Some similarities between the prexisting standards like GraphQL-LD approach by Comunica and the GraphQL approach by Stardog:

  1. Use of GraphQL: Both approaches use GraphQL as the query language. GraphQL is a powerful query language for APIs and a runtime for executing those queries with our existing data.

  2. Translation to SPARQL: Both systems translate GraphQL queries into SPARQL, a query language for RDF. This allows them to leverage the power and flexibility of SPARQL while providing a simpler and more intuitive query interface through GraphQL.

  3. Schema-Based: Both approaches are schema-based. In GraphQL-LD, the schema is provided by the JSON-LD context, while in Stardog's GraphQL, it's provided by the database schema. In both cases, the schema provides the structure and types for the data, guiding the formation of the GraphQL queries.

  4. Data Retrieval: Both systems are designed to retrieve data from databases or data sources based on the GraphQL queries. They provide a structured and efficient way to fetch data.

  5. Targeted at Developers: Both GraphQL-LD and Stardog's GraphQL are designed with developers in mind, providing tools and interfaces that make it easier to query and manipulate data.

  6. Semantic Web Technologies: Both approaches leverage Semantic Web technologies. GraphQL-LD uses JSON-LD for linking data, while Stardog's GraphQL operates on data stored in a Stardog database, which supports RDF and other Semantic Web standards.

While they have different implementations and target different use cases, both GraphQL-LD and Stardog's GraphQL share a common foundation in GraphQL and Semantic Web technologies. They both aim to make it easier and more efficient to query and retrieve data.

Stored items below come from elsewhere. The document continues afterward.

(* ===== verification/ServerWitnesses.v ===== *)
(** * ServerWitnesses: the hypotheses of the server theorems can hold

    One concrete server: the service and the SQL store of PaymentWitnesses, a
    key space for Redis, a small JSON codec and a routing table. *)

From stdpp Require Import base tactics list gmap strings pretty.
From Stdlib Require String.
From S2P Require Import Prelude GoLib Float64 Domain Repository Postgres Resilience Bank Payment Accounting PaymentLogic PaymentSpecs PaymentOutcome PaymentTheorems Lifecycle PaymentWitnesses Http RateLimit Redis Metrics Middleware Idempotency RedisLimiter Handler HandlerTheorems Server ServerTheorems.

Open Scope string_scope.
Open Scope Z_scope.

#[local] Existing Instance sorted_range.
#[local] Instance plain_events_here : EventRepository PgStore := pg_event_repo None.

#[local] Existing Instance json0.

Definition route0 (method path : string) : option Route :=
  if bool_decide (path = "/health") then Some RouteHealth
  else if bool_decide (path = "/api/v1/transactions") then Some RouteCreate
  else if bool_decide (path = "/api/v1/transactions/old/refund") then Some (RouteRefund "old")
  else if bool_decide (path = "/api/v1/merchants/m_001/balance") then Some (RouteBalance "m_001")
  else if String.prefix "/api/v1/" path then Some RouteUnknown
  else None.

Definition cfg0 : ServerConfig := mkServerConfig true 10 20 "1.0.0" true "payflow".

Definition server0 : Server PgStore KeySpace := mkServer world0 (NewRateLimiter 10 20) ∅ [] new_registry [].

(** The trace context of a request, and the pattern of a route. *)
Definition extract0 (h : Header) : string := header_Get "traceparent" h.
Definition pattern0 (r : HTTPRequest) (_ : HTTP (Server PgStore KeySpace)) : string :=
  match route0 (rq_Method r) (rq_Path r) with Some (RouteRefund _) => "/api/v1/transactions/{id}/refund" | _ => "" end.

Definition serve0 :=
  serve_requests env0 service0 cfg0 route0 [CallWriteHeader 404] (λ _, [CallWrite "metrics"]) extract0 pattern0
    (λ x, pretty x) ParseInt.

Definition request0 (method path : string) (h : list (string * string)) (body : string) : HTTPRequest :=
  mkHTTPRequest method path ∅ (foldr (λ kv h, header_Set kv.1 kv.2 h) ∅ h) "10.0.0.1:80" body Background None None.

Definition auth0 : string * string := ("Authorization", "Bearer sk_live_maple_001").

(** A payment, its retry under the same key, a refund, a stranger, a probe, and
    unknown paths, of which those below /api/v1 ask for a key. *)
Definition http0 : list HTTPRequest :=
  [request0 "POST" "/api/v1/transactions" [auth0; ("Idempotency-Key", "k7")] "create";
   request0 "POST" "/api/v1/transactions" [auth0; ("Idempotency-Key", "k7")] "create";
   request0 "POST" "/api/v1/transactions/old/refund" [auth0] "duplicate";
   request0 "GET" "/api/v1/merchants/m_001/balance" [("Authorization", "Bearer wrong")] "";
   request0 "GET" "/health" [] "";
   request0 "GET" "/api/v1/nowhere" [] "";
   request0 "GET" "/api/v1/nowhere" [auth0] "";
   request0 "GET" "/nowhere" [] ""].

Example http0_statuses : map status_of (serve0 http0 server0).1 = [201; 201; 200; 401; 200; 401; 404; 404].
Proof. vm_compute. reflexivity. Qed.

Definition strangers0 : list HTTPRequest :=
  [request0 "GET" "/api/v1/merchants/m_001/balance" [("Authorization", "Bearer wrong")] "";
   request0 "POST" "/api/v1/transactions/old/refund" [] ""].

Lemma strangers0_ok : strangers strangers0 "m_001" (ledger world0).
Proof.
  intros r m Hr. unfold ledger. simpl. rewrite lookup_fmap, lookup_singleton_eq. intros [= <-].
  unfold strangers0 in Hr. rewrite !elem_of_cons, elem_of_nil in Hr.
  destruct Hr as [->|[->|[]]]; vm_compute; discriminate.
Qed.

Lemma server_conserves_money_witness :
  wp (serve0 http0) (λ _ s', ledger_ok (ledger (sv_world s')) ∧
    advances (ledger world0) (ledger (sv_world s')) ∧
    ∀ mid, surplus (ledger (sv_world s')) mid = surplus (ledger world0) mid) server0.
Proof.
  apply (server_conserves_money env0 service0 cfg0 route0 [CallWriteHeader 404] (λ _, [CallWrite "metrics"]) extract0 pattern0
    (λ x, pretty x) ParseInt http0 server0);
    [done | apply service0_ok | apply ids_unique0 | apply Inv0 | apply fresh_ids0].
Defined.

Lemma server_isolates_witness :
  wp (serve0 strangers0) (λ _ s',
    l_merchants (ledger (sv_world s')) !! "m_001" = l_merchants (ledger world0) !! "m_001" ∧
    ∀ id t, tx_MerchantID t = "m_001" →
      (l_txns (ledger (sv_world s')) !! id = Some t ↔ l_txns (ledger world0) !! id = Some t)) server0.
Proof.
  apply (server_isolates env0 service0 cfg0 route0 [CallWriteHeader 404] (λ _, [CallWrite "metrics"]) extract0 pattern0
    (λ x, pretty x) ParseInt strangers0 "m_001" server0);
    [apply service0_ok | apply ids_unique0 | apply Inv0 | apply fresh_ids0 | apply strangers0_ok].
Defined.

Definition refund_request0 : HTTPRequest :=
  request0 "POST" "/api/v1/transactions/old/refund" [auth0; ("X-Request-ID", "r-1")] "duplicate".

Lemma server_refines_witness :
  asked route0 refund_request0 maple = Some (ReqRefund Background "m_001" "old" "duplicate") ∧
  wp (serve_request env0 service0 cfg0 route0 [CallWriteHeader 404] (λ _, [CallWrite "metrics"]) extract0 pattern0
        (λ x, pretty x) ParseInt refund_request0)
    (λ x s', x.1 = Returned ∧
      let w := world0 in let w' := sv_world s' in
      (idle w w' ∨
       (Inv w → ∃ m, authentic refund_request0 (ledger w) m ∧
          (idle w w' ∨ ∃ req w1, asked route0 refund_request0 m = Some req ∧ idle w w1 ∧
             idle (run_request env0 service0 req w1).2 w')))) server0.
Proof.
  split; [reflexivity|].
  exact (server_refines env0 service0 cfg0 route0 [CallWriteHeader 404] (λ _, [CallWrite "metrics"]) extract0 pattern0
    (λ x, pretty x) ParseInt refund_request0 server0).
Defined.

(** A payment, and another with the same key in the other header. *)
Definition pay0 : HTTPRequest := request0 "POST" "/api/v1/transactions" [auth0; ("Idempotency-Key", "k7")] "create".
Definition pay_again0 : HTTPRequest :=
  request0 "POST" "/api/v1/transactions" [auth0; ("X-Idempotency-Key", "k7")] "create".

Lemma server_pays_once_witness :
  service_key pay0 = "k7" ∧
  wp (serve0 [pay0]) (λ _ s1, length (w_charges (sv_world s1)) = 1%nat) server0 ∧
  wp (serve_request env0 service0 cfg0 route0 [CallWriteHeader 404] (λ _, [CallWrite "metrics"]) extract0 pattern0
        (λ x, pretty x) ParseInt pay0) (λ _ s1, wp (serve0 strangers0) (λ _ s2,
    wp (serve_request env0 service0 cfg0 route0 [CallWriteHeader 404] (λ _, [CallWrite "metrics"]) extract0 pattern0
          (λ x, pretty x) ParseInt pay_again0) (λ _ s3,
      untouched world0 (sv_world s1) ∨ untouched (sv_world s2) (sv_world s3)) s2) s1) server0.
Proof.
  split; [reflexivity|]. split; [vm_compute; reflexivity|].
  apply (server_pays_once env0 service0 cfg0 route0 [CallWriteHeader 404] (λ _, [CallWrite "metrics"]) extract0 pattern0
    (λ x, pretty x) ParseInt pay0 strangers0 pay_again0 server0);
    [apply service0_ok | apply ids_unique0 | apply Inv0 | apply fresh_ids0 | reflexivity | reflexivity
    | discriminate | reflexivity].
Defined.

Although more details can be found at https://github.com/ronitblenz/sante/wiki/GraphQL-in-Sante-for-mulang.

Tasks

  1. Creation of Docker Images for :

    • SANTé MAIN

    • SANTé SMILE

    • SANTé API

  2. Sample Specification : https://github.com/ronitblenz/sante/wiki/GraphQL-in-Sante-for-mulang

  3. Documentation : https://aksw.github.io/sante-api-docs/

Workflow example

In this 5 minutes tutorial, we will help you to instantiate your first knowledge base search engine over FOAF ontology using KBox https://github.com/AKSW/KBox.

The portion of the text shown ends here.